_HOW TO COMPLETE THIS TASK_
Reproduce each entry below in full, exactly as it was given.

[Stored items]

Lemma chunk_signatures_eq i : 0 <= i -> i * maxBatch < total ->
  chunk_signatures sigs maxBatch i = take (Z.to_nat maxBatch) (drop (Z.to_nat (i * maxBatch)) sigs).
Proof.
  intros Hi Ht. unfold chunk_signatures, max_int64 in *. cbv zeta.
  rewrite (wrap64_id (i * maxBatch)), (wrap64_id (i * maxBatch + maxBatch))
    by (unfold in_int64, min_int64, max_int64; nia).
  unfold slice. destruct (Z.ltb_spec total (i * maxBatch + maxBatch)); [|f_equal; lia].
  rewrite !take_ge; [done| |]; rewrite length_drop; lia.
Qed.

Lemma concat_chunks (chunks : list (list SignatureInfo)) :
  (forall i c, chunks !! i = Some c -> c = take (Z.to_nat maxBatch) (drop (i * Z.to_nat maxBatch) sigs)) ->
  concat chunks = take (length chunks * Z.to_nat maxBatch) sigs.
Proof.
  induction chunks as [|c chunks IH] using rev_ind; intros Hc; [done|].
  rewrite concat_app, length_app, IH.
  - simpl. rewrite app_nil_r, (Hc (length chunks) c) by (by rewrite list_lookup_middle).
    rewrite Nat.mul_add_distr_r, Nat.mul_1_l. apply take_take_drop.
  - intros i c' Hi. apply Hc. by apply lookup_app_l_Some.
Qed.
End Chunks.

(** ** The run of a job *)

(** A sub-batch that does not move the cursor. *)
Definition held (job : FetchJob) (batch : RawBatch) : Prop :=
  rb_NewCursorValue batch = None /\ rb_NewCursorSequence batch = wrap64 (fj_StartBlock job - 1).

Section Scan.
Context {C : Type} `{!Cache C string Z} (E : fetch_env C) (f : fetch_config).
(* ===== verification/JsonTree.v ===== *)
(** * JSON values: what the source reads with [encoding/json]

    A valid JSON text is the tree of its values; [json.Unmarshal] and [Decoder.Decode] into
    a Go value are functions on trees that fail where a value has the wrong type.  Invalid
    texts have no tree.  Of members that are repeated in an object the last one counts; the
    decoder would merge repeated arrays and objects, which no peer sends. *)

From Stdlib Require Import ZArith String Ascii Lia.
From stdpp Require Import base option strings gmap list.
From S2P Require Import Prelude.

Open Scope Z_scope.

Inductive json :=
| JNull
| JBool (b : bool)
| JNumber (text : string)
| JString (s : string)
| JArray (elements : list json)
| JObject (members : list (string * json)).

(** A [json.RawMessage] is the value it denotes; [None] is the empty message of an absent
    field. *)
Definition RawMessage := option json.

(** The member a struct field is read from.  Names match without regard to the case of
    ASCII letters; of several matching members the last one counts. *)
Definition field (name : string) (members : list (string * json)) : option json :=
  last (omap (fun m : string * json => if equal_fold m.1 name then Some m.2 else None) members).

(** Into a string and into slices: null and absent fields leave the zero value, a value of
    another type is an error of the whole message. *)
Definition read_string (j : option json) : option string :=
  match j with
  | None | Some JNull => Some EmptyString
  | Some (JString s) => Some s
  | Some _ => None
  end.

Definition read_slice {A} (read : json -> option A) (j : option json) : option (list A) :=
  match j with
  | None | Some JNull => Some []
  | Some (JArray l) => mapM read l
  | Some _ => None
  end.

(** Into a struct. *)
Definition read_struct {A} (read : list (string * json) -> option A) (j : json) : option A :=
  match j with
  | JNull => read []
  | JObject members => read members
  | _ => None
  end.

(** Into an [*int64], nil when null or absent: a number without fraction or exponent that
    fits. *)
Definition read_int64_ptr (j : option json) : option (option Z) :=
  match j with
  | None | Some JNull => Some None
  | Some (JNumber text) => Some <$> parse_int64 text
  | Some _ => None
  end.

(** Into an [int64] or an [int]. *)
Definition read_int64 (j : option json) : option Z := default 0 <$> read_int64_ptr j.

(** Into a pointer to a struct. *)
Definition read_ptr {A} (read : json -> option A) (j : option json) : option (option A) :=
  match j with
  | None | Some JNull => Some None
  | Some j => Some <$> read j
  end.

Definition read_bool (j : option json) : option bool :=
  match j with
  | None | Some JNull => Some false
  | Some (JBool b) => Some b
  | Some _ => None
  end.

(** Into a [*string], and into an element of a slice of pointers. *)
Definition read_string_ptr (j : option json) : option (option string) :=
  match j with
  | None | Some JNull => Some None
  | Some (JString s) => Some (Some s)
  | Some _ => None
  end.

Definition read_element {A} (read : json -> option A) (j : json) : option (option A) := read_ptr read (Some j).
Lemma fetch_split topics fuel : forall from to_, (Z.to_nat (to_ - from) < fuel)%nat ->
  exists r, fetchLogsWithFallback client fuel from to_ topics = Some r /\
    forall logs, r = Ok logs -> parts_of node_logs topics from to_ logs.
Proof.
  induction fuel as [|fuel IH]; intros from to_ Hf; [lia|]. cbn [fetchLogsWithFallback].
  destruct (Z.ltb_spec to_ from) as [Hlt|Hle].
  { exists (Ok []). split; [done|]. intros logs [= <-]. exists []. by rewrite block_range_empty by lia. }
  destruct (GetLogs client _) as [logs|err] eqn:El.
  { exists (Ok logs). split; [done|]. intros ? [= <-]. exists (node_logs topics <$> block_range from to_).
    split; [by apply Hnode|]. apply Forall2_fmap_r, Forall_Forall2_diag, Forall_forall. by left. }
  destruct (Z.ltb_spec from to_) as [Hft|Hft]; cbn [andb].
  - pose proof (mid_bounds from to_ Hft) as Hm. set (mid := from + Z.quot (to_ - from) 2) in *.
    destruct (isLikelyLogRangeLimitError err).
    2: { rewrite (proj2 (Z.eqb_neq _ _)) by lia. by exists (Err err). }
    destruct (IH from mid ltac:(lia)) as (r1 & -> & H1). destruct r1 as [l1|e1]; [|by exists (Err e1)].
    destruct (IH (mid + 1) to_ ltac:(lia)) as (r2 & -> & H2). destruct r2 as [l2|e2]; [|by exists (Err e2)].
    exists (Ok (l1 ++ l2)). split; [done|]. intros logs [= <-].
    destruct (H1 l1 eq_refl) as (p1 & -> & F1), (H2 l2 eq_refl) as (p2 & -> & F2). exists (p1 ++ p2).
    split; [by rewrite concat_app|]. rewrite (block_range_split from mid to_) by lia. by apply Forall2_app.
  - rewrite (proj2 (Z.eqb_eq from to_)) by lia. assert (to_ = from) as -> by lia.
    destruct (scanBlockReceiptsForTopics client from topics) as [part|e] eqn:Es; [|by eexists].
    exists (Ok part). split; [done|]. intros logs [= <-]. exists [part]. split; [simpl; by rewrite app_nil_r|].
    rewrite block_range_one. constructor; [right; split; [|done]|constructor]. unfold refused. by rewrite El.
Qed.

_EXERCISE RESPONSE_
Lemma chunk_signatures_eq i : 0 <= i -> i * maxBatch < total ->
  chunk_signatures sigs maxBatch i = take (Z.to_nat maxBatch) (drop (Z.to_nat (i * maxBatch)) sigs).
Proof.
  intros Hi Ht. unfold chunk_signatures, max_int64 in *. cbv zeta.
  rewrite (wrap64_id (i * maxBatch)), (wrap64_id (i * maxBatch + maxBatch))
    by (unfold in_int64, min_int64, max_int64; nia).
  unfold slice. destruct (Z.ltb_spec total (i * maxBatch + maxBatch)); [|f_equal; lia].
  rewrite !take_ge; [done| |]; rewrite length_drop; lia.
Qed.

Lemma concat_chunks (chunks : list (list SignatureInfo)) :
  (forall i c, chunks !! i = Some c -> c = take (Z.to_nat maxBatch) (drop (i * Z.to_nat maxBatch) sigs)) ->
  concat chunks = take (length chunks * Z.to_nat maxBatch) sigs.
Proof.
  induction chunks as [|c chunks IH] using rev_ind; intros Hc; [done|].
  rewrite concat_app, length_app, IH.
  - simpl. rewrite app_nil_r, (Hc (length chunks) c) by (by rewrite list_lookup_middle).
    rewrite Nat.mul_add_distr_r, Nat.mul_1_l. apply take_take_drop.
  - intros i c' Hi. apply Hc. by apply lookup_app_l_Some.
Qed.
End Chunks.

(** ** The run of a job *)

(** A sub-batch that does not move the cursor. *)
Definition held (job : FetchJob) (batch : RawBatch) : Prop :=
  rb_NewCursorValue batch = None /\ rb_NewCursorSequence batch = wrap64 (fj_StartBlock job - 1).

Section Scan.
Context {C : Type} `{!Cache C string Z} (E : fetch_env C) (f : fetch_config).
(* ===== verification/JsonTree.v ===== *)
(** * JSON values: what the source reads with [encoding/json]

    A valid JSON text is the tree of its values; [json.Unmarshal] and [Decoder.Decode] into
    a Go value are functions on trees that fail where a value has the wrong type.  Invalid
    texts have no tree.  Of members that are repeated in an object the last one counts; the
    decoder would merge repeated arrays and objects, which no peer sends. *)

From Stdlib Require Import ZArith String Ascii Lia.
From stdpp Require Import base option strings gmap list.
From S2P Require Import Prelude.

Open Scope Z_scope.

Inductive json :=
| JNull
| JBool (b : bool)
| JNumber (text : string)
| JString (s : string)
| JArray (elements : list json)
| JObject (members : list (string * json)).

(** A [json.RawMessage] is the value it denotes; [None] is the empty message of an absent
    field. *)
Definition RawMessage := option json.

(** The member a struct field is read from.  Names match without regard to the case of
    ASCII letters; of several matching members the last one counts. *)
Definition field (name : string) (members : list (string * json)) : option json :=
  last (omap (fun m : string * json => if equal_fold m.1 name then Some m.2 else None) members).

(** Into a string and into slices: null and absent fields leave the zero value, a value of
    another type is an error of the whole message. *)
Definition read_string (j : option json) : option string :=
  match j with
  | None | Some JNull => Some EmptyString
  | Some (JString s) => Some s
  | Some _ => None
  end.

Definition read_slice {A} (read : json -> option A) (j : option json) : option (list A) :=
  match j with
  | None | Some JNull => Some []
  | Some (JArray l) => mapM read l
  | Some _ => None
  end.

(** Into a struct. *)
Definition read_struct {A} (read : list (string * json) -> option A) (j : json) : option A :=
  match j with
  | JNull => read []
  | JObject members => read members
  | _ => None
  end.

(** Into an [*int64], nil when null or absent: a number without fraction or exponent that
    fits. *)
Definition read_int64_ptr (j : option json) : option (option Z) :=
  match j with
  | None | Some JNull => Some None
  | Some (JNumber text) => Some <$> parse_int64 text
  | Some _ => None
  end.

(** Into an [int64] or an [int]. *)
Definition read_int64 (j : option json) : option Z := default 0 <$> read_int64_ptr j.

(** Into a pointer to a struct. *)
Definition read_ptr {A} (read : json -> option A) (j : option json) : option (option A) :=
  match j with
  | None | Some JNull => Some None
  | Some j => Some <$> read j
  end.

Definition read_bool (j : option json) : option bool :=
  match j with
  | None | Some JNull => Some false
  | Some (JBool b) => Some b
  | Some _ => None
  end.

(** Into a [*string], and into an element of a slice of pointers. *)
Definition read_string_ptr (j : option json) : option (option string) :=
  match j with
  | None | Some JNull => Some None
  | Some (JString s) => Some (Some s)
  | Some _ => None
  end.

Definition read_element {A} (read : json -> option A) (j : json) : option (option A) := read_ptr read (Some j).
Lemma fetch_split topics fuel : forall from to_, (Z.to_nat (to_ - from) < fuel)%nat ->
  exists r, fetchLogsWithFallback client fuel from to_ topics = Some r /\
    forall logs, r = Ok logs -> parts_of node_logs topics from to_ logs.
Proof.
  induction fuel as [|fuel IH]; intros from to_ Hf; [lia|]. cbn [fetchLogsWithFallback].
  destruct (Z.ltb_spec to_ from) as [Hlt|Hle].
  { exists (Ok []). split; [done|]. intros logs [= <-]. exists []. by rewrite block_range_empty by lia. }
  destruct (GetLogs client _) as [logs|err] eqn:El.
  { exists (Ok logs). split; [done|]. intros ? [= <-]. exists (node_logs topics <$> block_range from to_).
    split; [by apply Hnode|]. apply Forall2_fmap_r, Forall_Forall2_diag, Forall_forall. by left. }
  destruct (Z.ltb_spec from to_) as [Hft|Hft]; cbn [andb].
  - pose proof (mid_bounds from to_ Hft) as Hm. set (mid := from + Z.quot (to_ - from) 2) in *.
    destruct (isLikelyLogRangeLimitError err).
    2: { rewrite (proj2 (Z.eqb_neq _ _)) by lia. by exists (Err err). }
    destruct (IH from mid ltac:(lia)) as (r1 & -> & H1). destruct r1 as [l1|e1]; [|by exists (Err e1)].
    destruct (IH (mid + 1) to_ ltac:(lia)) as (r2 & -> & H2). destruct r2 as [l2|e2]; [|by exists (Err e2)].
    exists (Ok (l1 ++ l2)). split; [done|]. intros logs [= <-].
    destruct (H1 l1 eq_refl) as (p1 & -> & F1), (H2 l2 eq_refl) as (p2 & -> & F2). exists (p1 ++ p2).
    split; [by rewrite concat_app|]. rewrite (block_range_split from mid to_) by lia. by apply Forall2_app.
  - rewrite (proj2 (Z.eqb_eq from to_)) by lia. assert (to_ = from) as -> by lia.
    destruct (scanBlockReceiptsForTopics client from topics) as [part|e] eqn:Es; [|by eexists].
    exists (Ok part). split; [done|]. intros logs [= <-]. exists [part]. split; [simpl; by rewrite app_nil_r|].
    rewrite block_range_one. constructor; [right; split; [|done]|constructor]. unfold refused. by rewrite El.
Qed.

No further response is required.